## Task objective:
The data below holds a line containing "devices (config q)) by (by rewrite W5)." and a line containing "intros Hf Ho. unfold stage_restore."; please quote exactly those two lines and every line between them, and nothing else.

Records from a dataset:
(** What a stage of the unbind does to the configuration. *)
Lemma restore_power_config q :
  config (restore_power q) = (config q) <| display_forced_off := false |>.
Proof.
  unfold restore_power. destruct (display_forced_off (config q)) eqn:E.
  - by rewrite (emitted_field config _ _ config_emit (emitted_power true _)).
  - destruct (config q). cbn in *. by rewrite E.
Qed.
Lemma restore_pointer_invalid q :
  pc_valid (the_pointer_config (config (restore_pointer_config q))) = false
  /\ hotkeys (config (restore_pointer_config q)) = hotkeys (config q)
  /\ display_forced_off (config (restore_pointer_config q)) = display_forced_off (config q)
  /\ ffm_armed (config (restore_pointer_config q)) = ffm_armed (config q)
  /\ base_repeat (config (restore_pointer_config q)) = base_repeat (config q).
Proof.
  unfold restore_pointer_config. cbv zeta. set (q1 := if pc_valid _ then _ else q).
  assert (H1 : config q1 = config q).
  { unfold q1. destruct (pc_valid _); [|done]. by apply emitted_field, emitted_walk. }
  clearbody q1. rewrite <- H1. by split_and!.
Qed.
Lemma restore_repeat_base q :
  let c := config (restore_key_repeat q) in
  (kb_repeat_rate c, kb_repeat_delay c) = base_repeat (config q)
  /\ hotkeys c = hotkeys (config q) /\ display_forced_off c = display_forced_off (config q)
  /\ ffm_armed c = ffm_armed (config q) /\ the_pointer_config c = the_pointer_config (config q)
  /\ kb_repeat_overridden c = false.
Proof.
  cbv zeta. unfold restore_key_repeat, base_repeat. destruct (kb_repeat_overridden (config q)) eqn:E.
  - rewrite (emitted_field config _ _ config_emit (emitted_repeat _)). by split_and!.
  - by split_and!.
Qed.

(** What the unbind leaves of the shell's configuration, stage by stage. *)
Definition stage_config (pending : list (string * Z)) (q : qdwin) : qdwin :=
  q ~> revoke_remote_input pending ~> qdwin_hotkeys_purge ~> end_move_grab ~> qdwin_ffm_cancel
    ~> set_policy qdwin_wm_policy_set_defaults.

Lemma stage_config_spec pending q :
  let q' := stage_config pending q in
  config q' = disarm_ffm ((config q) <| hotkeys := [] |>)
  /\ policy q' = qdwin_wm_policy_set_defaults /\ move_grab_active q' = false
  /\ exists es, events q' = es ++ events q.
Proof.
  cbv zeta. unfold stage_config.
  pose proof (emitted_revoke pending q) as H. pose proof (emitted_grows _ _ H) as He.
  apply (emitted_field config _ _ config_emit) in H. revert H He.
  generalize (revoke_remote_input pending q). intros q1 H He. rewrite <- H. by split_and!.
Qed.

Definition stage_restore (q : qdwin) : qdwin :=
  q ~> restore_power ~> restore_pointer_config ~> restore_key_repeat.

Lemma restore_power_keeps q :
  policy (restore_power q) = policy q /\ move_grab_active (restore_power q) = move_grab_active q
  /\ exists es, events (restore_power q) = es ++ events q.
Proof.
  unfold restore_power. destruct (display_forced_off _); [|by split_and!; [..|exists []]].
  cbv zeta. set (q1 := upd_config _ q).
  pose proof (emitted_power true q1) as H. split_and!.
  - by rewrite (emitted_field policy _ _ (fun _ _ => eq_refl) H).
  - by rewrite (emitted_field move_grab_active _ _ (fun _ _ => eq_refl) H).
  - exact (emitted_grows _ _ H).
Qed.
Lemma restore_pointer_keeps q :
  policy (restore_pointer_config q) = policy q
  /\ move_grab_active (restore_pointer_config q) = move_grab_active q
  /\ exists es, events (restore_pointer_config q) = es ++ events q.
Proof.
  unfold restore_pointer_config. cbv zeta. destruct (pc_valid _); [|by split_and!; [..|exists []]].
  pose proof (emitted_walk qdwin_pointer_config_reset_device q) as H. split_and!.
  - exact (emitted_field policy _ _ (fun _ _ => eq_refl) H).
  - exact (emitted_field move_grab_active _ _ (fun _ _ => eq_refl) H).
  - exact (emitted_grows _ _ H).
Qed.
Lemma restore_repeat_keeps q :
  policy (restore_key_repeat q) = policy q
  /\ move_grab_active (restore_key_repeat q) = move_grab_active q
  /\ exists es, events (restore_key_repeat q) = es ++ events q.
Proof.
  unfold restore_key_repeat. destruct (kb_repeat_overridden _); [|by split_and!; [..|exists []]].
  cbv zeta. set (q1 := upd_config _ q). pose proof (emitted_repeat q1) as H. split_and!.
  - by rewrite (emitted_field policy _ _ (fun _ _ => eq_refl) H).
  - by rewrite (emitted_field move_grab_active _ _ (fun _ _ => eq_refl) H).
  - exact (emitted_grows _ _ H).
Qed.

(** The three restores together. *)
Lemma stage_restore_spec q :
  let q' := stage_restore q in
  let c := config q' in
  (kb_repeat_rate c, kb_repeat_delay c) = base_repeat (config q) /\ kb_repeat_overridden c = false
  /\ hotkeys c = hotkeys (config q) /\ ffm_armed c = ffm_armed (config q)
  /\ display_forced_off c = false /\ pc_valid (the_pointer_config c) = false
  /\ policy q' = policy q /\ move_grab_active q' = move_grab_active q
  /\ exists es, events q' = es ++ events q.
Proof.
  cbv zeta. unfold stage_restore.
  destruct (restore_power_keeps q) as (W1 & W2 & W3 & W4).
  pose proof (restore_power_config q) as W5. revert W1 W2 W4 W5.
  generalize (restore_power q). intros q1 W1 W2 W4 W5.
  destruct (restore_pointer_keeps q1) as (P1 & P2 & P3 & P4).
  destruct (restore_pointer_invalid q1) as (P5 & P6 & P7 & P8 & P9). revert P1 P2 P4 P5 P6 P7 P8 P9.
  generalize (restore_pointer_config q1). intros q2 P1 P2 P4 P5 P6 P7 P8 P9.
  destruct (restore_repeat_keeps q2) as (K1 & K2 & K3 & K4).
  destruct (restore_repeat_base q2) as (K5 & K6 & K7 & K8 & K9 & K10). revert K1 K2 K4 K5 K6 K7 K8 K9 K10.
  generalize (restore_key_repeat q2). intros q3 K1 K2 K4 K5 K6 K7 K8 K9 K10.
  assert (E : hotkeys (config q1) = hotkeys (config q) /\ ffm_armed (config q1) = ffm_armed (config q)
              /\ display_forced_off (config q1) = false
              /\ base_repeat (config q1) = base_repeat (config q)) by (by rewrite W5).
  destruct E as (E1 & E2 & E3 & E4). clear W5. split_and!; try congruence.
  exists (K3 ++ P3 ++ W3). by rewrite K4, P4, W4, <- !app_assoc.
Qed.

(** Every setting the live pointer configuration writes on a device is written
    again by the unbind. *)
Lemma stage_restore_devices q d c :
  libinput_backend (config q) = true -> d ∈ devices (config q) ->
  libinput_seat (dev_seat_name d) = true -> defaults_supported d ->
  c ∈ qdwin_pointer_config_apply_device (the_pointer_config (config q)) d ->
  exists c', setting_of c' = setting_of c /\ c' ∈ qdwin_pointer_config_reset_device d
             /\ news q (stage_restore q) (libinput_config (dev_id d) c').
Proof.
  intros Hb Hd Hs Hdef Hc. destruct (reset_covers_apply _ d c Hdef Hc) as (c' & Hr & Hset).
  exists c'. split_and!; [done|done|]. unfold stage_restore.
  destruct (restore_power_keeps q) as (_ & _ & W3).
  pose proof (restore_power_config q) as W5. apply (news_before q (restore_power q)); [done|].
  assert (Hv : pc_valid (the_pointer_config (config q)) = true).
  { unfold qdwin_pointer_config_apply_device in Hc.
    destruct (pc_valid _); [done|]. by apply elem_of_nil in Hc. }
  revert W5. clear W3. generalize (restore_power q). intros q1 W5.
  assert (E : the_pointer_config (config q1) = the_pointer_config (config q)
              /\ libinput_backend (config q1) = libinput_backend (config q)
              /\ devices (config q1) = devices (config q)) by (by rewrite W5).
  destruct E as (E1 & E2 & E3).
  apply (news_after q1 (restore_pointer_config q1)); [apply restore_repeat_keeps|].
  unfold restore_pointer_config. cbv zeta. rewrite E1, Hv.
  apply (walk_calls qdwin_pointer_config_reset_device q1 d c'); congruence || done.
Qed.

(** Every output is powered on again. *)
Lemma power_on_all q o : o ∈ outputs q -> news q (qdwin_set_all_outputs_power true q) (output_power (out_id o) true).
Proof.
  unfold qdwin_set_all_outputs_power. generalize (outputs q) as os. intros os. revert q.
  induction os as [|x os IH]; intros q; [by intros ?%elem_of_nil|]. cbn [foldl].
  intros [->|H]%elem_of_cons.
  - apply (news_after q (emit (output_power (out_id x) true) q)); [|by exists [output_power (out_id x) true]; split; [|apply list_elem_of_here]].
    apply emitted_grows, emitted_foldl. intros. apply emitted_emit.
  - apply (news_before q (emit (output_power (out_id x) true) q)); [by exists [output_power (out_id x) true]|].
    by apply IH.
Qed.

Lemma stage_restore_power q o :
  display_forced_off (config q) = true -> o ∈ outputs q ->
  news q (stage_restore q) (output_power (out_id o) true).
Proof.
  intros Hf Ho. unfold stage_restore.
  apply (news_after q (restore_pointer_config (restore_power q))); [apply restore_repeat_keeps|].
  apply (news_after q (restore_power q)); [apply restore_pointer_keeps|].
  unfold restore_power. rewrite Hf. set (q1 := upd_config _ q).
  apply (news_before q q1); [by exists []|]. by apply power_on_all.
Qed.

Lemma stage_config_outputs pending q : outputs (stage_config pending q) = outputs q.
Proof.
  unfold stage_config. rewrite <- (emitted_field outputs _ _ (fun _ _ => eq_refl) (emitted_revoke pending q)).
  generalize (revoke_remote_input pending q). intros q1. reflexivity.
Qed.

Lemma shell_loss_stages pending r q :
  shell_resource q = Some r ->
  qdwin_shell_resource_destroy pending r q
  = forget_shell (qdwin_data_offer_pending_free_all (stage_restore (stage_config pending q))).
Proof.
  intros Hr. unfold qdwin_shell_resource_destroy. rewrite bool_decide_eq_true_2 by exact Hr.
  unfold stage_restore, stage_config. reflexivity.
Qed.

## Output of the task:
              /\ devices (config q1) = devices (config q)) by (by rewrite W5).
  destruct E as (E1 & E2 & E3).
  apply (news_after q1 (restore_pointer_config q1)); [apply restore_repeat_keeps|].
  unfold restore_pointer_config. cbv zeta. rewrite E1, Hv.
  apply (walk_calls qdwin_pointer_config_reset_device q1 d c'); congruence || done.
Qed.

(** Every output is powered on again. *)
Lemma power_on_all q o : o ∈ outputs q -> news q (qdwin_set_all_outputs_power true q) (output_power (out_id o) true).
Proof.
  unfold qdwin_set_all_outputs_power. generalize (outputs q) as os. intros os. revert q.
  induction os as [|x os IH]; intros q; [by intros ?%elem_of_nil|]. cbn [foldl].
  intros [->|H]%elem_of_cons.
  - apply (news_after q (emit (output_power (out_id x) true) q)); [|by exists [output_power (out_id x) true]; split; [|apply list_elem_of_here]].
    apply emitted_grows, emitted_foldl. intros. apply emitted_emit.
  - apply (news_before q (emit (output_power (out_id x) true) q)); [by exists [output_power (out_id x) true]|].
    by apply IH.
Qed.

Lemma stage_restore_power q o :
  display_forced_off (config q) = true -> o ∈ outputs q ->
  news q (stage_restore q) (output_power (out_id o) true).
Proof.
  intros Hf Ho. unfold stage_restore.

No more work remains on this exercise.